» **TASK GOAL**: With no word left out, write out the entire listing.

*** SUPPLIED INFORMATION Section Begins ***

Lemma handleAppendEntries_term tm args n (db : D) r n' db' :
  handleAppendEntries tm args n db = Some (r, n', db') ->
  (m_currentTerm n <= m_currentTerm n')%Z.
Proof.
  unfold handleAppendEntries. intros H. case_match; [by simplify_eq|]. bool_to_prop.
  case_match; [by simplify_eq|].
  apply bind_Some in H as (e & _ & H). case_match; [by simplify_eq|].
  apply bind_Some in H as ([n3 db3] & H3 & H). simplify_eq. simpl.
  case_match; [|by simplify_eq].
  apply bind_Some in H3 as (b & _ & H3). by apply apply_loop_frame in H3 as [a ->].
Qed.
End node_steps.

*** SUPPLIED INFORMATION Section Ends ***

» **THE COMPLETED TASK**:
Lemma handleAppendEntries_term tm args n (db : D) r n' db' :
  handleAppendEntries tm args n db = Some (r, n', db') ->
  (m_currentTerm n <= m_currentTerm n')%Z.
Proof.
  unfold handleAppendEntries. intros H. case_match; [by simplify_eq|]. bool_to_prop.
  case_match; [by simplify_eq|].
  apply bind_Some in H as (e & _ & H). case_match; [by simplify_eq|].
  apply bind_Some in H as ([n3 db3] & H3 & H). simplify_eq. simpl.
  case_match; [|by simplify_eq].
  apply bind_Some in H3 as (b & _ & H3). by apply apply_loop_frame in H3 as [a ->].
Qed.
End node_steps.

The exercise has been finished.